DATASET RECORDS -
━━━━━━━━━━━━━━━━━━━━

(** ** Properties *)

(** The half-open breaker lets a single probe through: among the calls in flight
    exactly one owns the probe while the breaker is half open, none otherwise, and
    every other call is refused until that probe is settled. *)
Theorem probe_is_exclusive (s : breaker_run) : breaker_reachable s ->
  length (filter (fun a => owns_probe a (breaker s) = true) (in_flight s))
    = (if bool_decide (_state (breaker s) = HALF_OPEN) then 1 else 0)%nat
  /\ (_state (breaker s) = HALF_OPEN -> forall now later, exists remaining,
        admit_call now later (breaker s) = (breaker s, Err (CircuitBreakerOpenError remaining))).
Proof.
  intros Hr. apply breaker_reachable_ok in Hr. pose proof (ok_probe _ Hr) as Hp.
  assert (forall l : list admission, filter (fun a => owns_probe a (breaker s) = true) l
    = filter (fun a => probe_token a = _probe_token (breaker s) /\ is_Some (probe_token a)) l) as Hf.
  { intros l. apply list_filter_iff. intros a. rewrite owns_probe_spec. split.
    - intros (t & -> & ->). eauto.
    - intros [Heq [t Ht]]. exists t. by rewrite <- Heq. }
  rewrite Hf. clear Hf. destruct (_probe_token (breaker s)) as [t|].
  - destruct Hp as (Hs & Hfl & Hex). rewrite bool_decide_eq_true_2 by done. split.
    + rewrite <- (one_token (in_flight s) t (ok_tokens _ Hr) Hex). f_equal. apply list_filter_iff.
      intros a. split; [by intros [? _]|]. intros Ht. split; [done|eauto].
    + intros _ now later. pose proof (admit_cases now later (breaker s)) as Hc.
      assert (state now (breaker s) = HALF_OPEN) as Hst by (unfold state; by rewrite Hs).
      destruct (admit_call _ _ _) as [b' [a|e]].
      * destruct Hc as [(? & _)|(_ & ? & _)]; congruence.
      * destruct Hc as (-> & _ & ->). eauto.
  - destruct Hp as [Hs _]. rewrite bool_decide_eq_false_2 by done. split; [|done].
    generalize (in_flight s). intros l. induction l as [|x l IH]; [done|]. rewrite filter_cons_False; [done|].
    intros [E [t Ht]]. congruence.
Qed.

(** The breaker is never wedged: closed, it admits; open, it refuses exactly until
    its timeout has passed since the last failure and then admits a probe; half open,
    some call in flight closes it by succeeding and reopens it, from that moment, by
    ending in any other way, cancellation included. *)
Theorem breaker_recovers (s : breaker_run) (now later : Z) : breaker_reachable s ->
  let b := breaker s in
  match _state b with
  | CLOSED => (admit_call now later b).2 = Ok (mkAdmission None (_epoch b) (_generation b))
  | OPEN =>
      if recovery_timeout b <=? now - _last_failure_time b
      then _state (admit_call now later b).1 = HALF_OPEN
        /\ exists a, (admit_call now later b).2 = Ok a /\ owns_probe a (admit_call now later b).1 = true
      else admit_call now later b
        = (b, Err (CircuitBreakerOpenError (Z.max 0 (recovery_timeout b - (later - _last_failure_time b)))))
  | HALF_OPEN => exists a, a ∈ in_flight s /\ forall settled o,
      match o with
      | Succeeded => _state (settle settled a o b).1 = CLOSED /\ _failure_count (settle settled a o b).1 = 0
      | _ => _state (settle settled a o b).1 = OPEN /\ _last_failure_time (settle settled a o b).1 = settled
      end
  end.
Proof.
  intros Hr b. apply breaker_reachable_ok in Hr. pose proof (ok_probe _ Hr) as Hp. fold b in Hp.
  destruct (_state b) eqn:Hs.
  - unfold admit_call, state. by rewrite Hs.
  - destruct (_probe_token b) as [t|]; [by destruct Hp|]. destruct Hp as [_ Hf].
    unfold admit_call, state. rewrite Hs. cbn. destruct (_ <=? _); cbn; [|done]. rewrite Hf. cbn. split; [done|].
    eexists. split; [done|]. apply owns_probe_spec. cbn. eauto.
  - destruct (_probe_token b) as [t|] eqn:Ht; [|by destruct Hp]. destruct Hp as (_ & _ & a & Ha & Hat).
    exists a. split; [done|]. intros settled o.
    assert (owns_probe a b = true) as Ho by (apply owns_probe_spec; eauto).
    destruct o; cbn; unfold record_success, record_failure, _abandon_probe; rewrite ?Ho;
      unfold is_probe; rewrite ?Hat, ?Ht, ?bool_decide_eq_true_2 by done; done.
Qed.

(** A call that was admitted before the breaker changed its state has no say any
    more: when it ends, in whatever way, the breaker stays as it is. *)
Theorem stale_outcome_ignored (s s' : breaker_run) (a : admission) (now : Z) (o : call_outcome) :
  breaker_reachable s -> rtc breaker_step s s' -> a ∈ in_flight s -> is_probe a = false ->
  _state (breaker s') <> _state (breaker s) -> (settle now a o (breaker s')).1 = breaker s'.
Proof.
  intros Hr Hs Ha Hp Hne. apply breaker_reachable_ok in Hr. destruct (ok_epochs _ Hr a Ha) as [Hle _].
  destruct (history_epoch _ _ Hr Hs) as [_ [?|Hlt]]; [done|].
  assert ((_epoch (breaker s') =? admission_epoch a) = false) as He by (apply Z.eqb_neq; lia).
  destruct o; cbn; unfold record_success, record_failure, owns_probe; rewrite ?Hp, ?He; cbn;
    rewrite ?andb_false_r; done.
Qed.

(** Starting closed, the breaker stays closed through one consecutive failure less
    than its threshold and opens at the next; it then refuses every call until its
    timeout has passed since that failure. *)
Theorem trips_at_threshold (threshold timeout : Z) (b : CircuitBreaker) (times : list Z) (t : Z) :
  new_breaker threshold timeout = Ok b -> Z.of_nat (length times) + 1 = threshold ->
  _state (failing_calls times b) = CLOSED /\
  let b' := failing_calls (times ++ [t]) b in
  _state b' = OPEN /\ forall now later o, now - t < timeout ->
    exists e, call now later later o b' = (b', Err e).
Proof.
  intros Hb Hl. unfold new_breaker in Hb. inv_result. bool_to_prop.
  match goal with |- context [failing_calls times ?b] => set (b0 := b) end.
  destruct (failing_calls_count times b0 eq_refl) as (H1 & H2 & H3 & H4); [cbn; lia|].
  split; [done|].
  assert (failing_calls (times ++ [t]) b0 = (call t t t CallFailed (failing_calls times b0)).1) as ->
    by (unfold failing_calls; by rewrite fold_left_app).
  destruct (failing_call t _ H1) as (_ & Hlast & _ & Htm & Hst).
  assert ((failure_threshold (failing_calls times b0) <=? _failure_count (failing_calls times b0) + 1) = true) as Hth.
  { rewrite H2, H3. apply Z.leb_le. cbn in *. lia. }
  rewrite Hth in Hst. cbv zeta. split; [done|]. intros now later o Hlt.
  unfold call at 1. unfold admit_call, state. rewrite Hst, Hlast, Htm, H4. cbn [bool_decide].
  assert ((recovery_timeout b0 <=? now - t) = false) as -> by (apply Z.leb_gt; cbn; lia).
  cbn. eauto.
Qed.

━━━━━━━━━━━━━━━━━━━━

WHAT YOU SHOULD DO -
An exact copy of the lines above, from the one containing "(** The breaker" down to the one containing "Theorem stale_outcome_ignored (s" and including both, is the whole answer; retype it and nothing else.

RESPONSE AREA -
(** The breaker is never wedged: closed, it admits; open, it refuses exactly until
    its timeout has passed since the last failure and then admits a probe; half open,
    some call in flight closes it by succeeding and reopens it, from that moment, by
    ending in any other way, cancellation included. *)
Theorem breaker_recovers (s : breaker_run) (now later : Z) : breaker_reachable s ->
  let b := breaker s in
  match _state b with
  | CLOSED => (admit_call now later b).2 = Ok (mkAdmission None (_epoch b) (_generation b))
  | OPEN =>
      if recovery_timeout b <=? now - _last_failure_time b
      then _state (admit_call now later b).1 = HALF_OPEN
        /\ exists a, (admit_call now later b).2 = Ok a /\ owns_probe a (admit_call now later b).1 = true
      else admit_call now later b
        = (b, Err (CircuitBreakerOpenError (Z.max 0 (recovery_timeout b - (later - _last_failure_time b)))))
  | HALF_OPEN => exists a, a ∈ in_flight s /\ forall settled o,
      match o with
      | Succeeded => _state (settle settled a o b).1 = CLOSED /\ _failure_count (settle settled a o b).1 = 0
      | _ => _state (settle settled a o b).1 = OPEN /\ _last_failure_time (settle settled a o b).1 = settled
      end
  end.
Proof.
  intros Hr b. apply breaker_reachable_ok in Hr. pose proof (ok_probe _ Hr) as Hp. fold b in Hp.
  destruct (_state b) eqn:Hs.
  - unfold admit_call, state. by rewrite Hs.
  - destruct (_probe_token b) as [t|]; [by destruct Hp|]. destruct Hp as [_ Hf].
    unfold admit_call, state. rewrite Hs. cbn. destruct (_ <=? _); cbn; [|done]. rewrite Hf. cbn. split; [done|].
    eexists. split; [done|]. apply owns_probe_spec. cbn. eauto.
  - destruct (_probe_token b) as [t|] eqn:Ht; [|by destruct Hp]. destruct Hp as (_ & _ & a & Ha & Hat).
    exists a. split; [done|]. intros settled o.
    assert (owns_probe a b = true) as Ho by (apply owns_probe_spec; eauto).
    destruct o; cbn; unfold record_success, record_failure, _abandon_probe; rewrite ?Ho;
      unfold is_probe; rewrite ?Hat, ?Ht, ?bool_decide_eq_true_2 by done; done.
Qed.

(** A call that was admitted before the breaker changed its state has no say any
    more: when it ends, in whatever way, the breaker stays as it is. *)
Theorem stale_outcome_ignored (s s' : breaker_run) (a : admission) (now : Z) (o : call_outcome) :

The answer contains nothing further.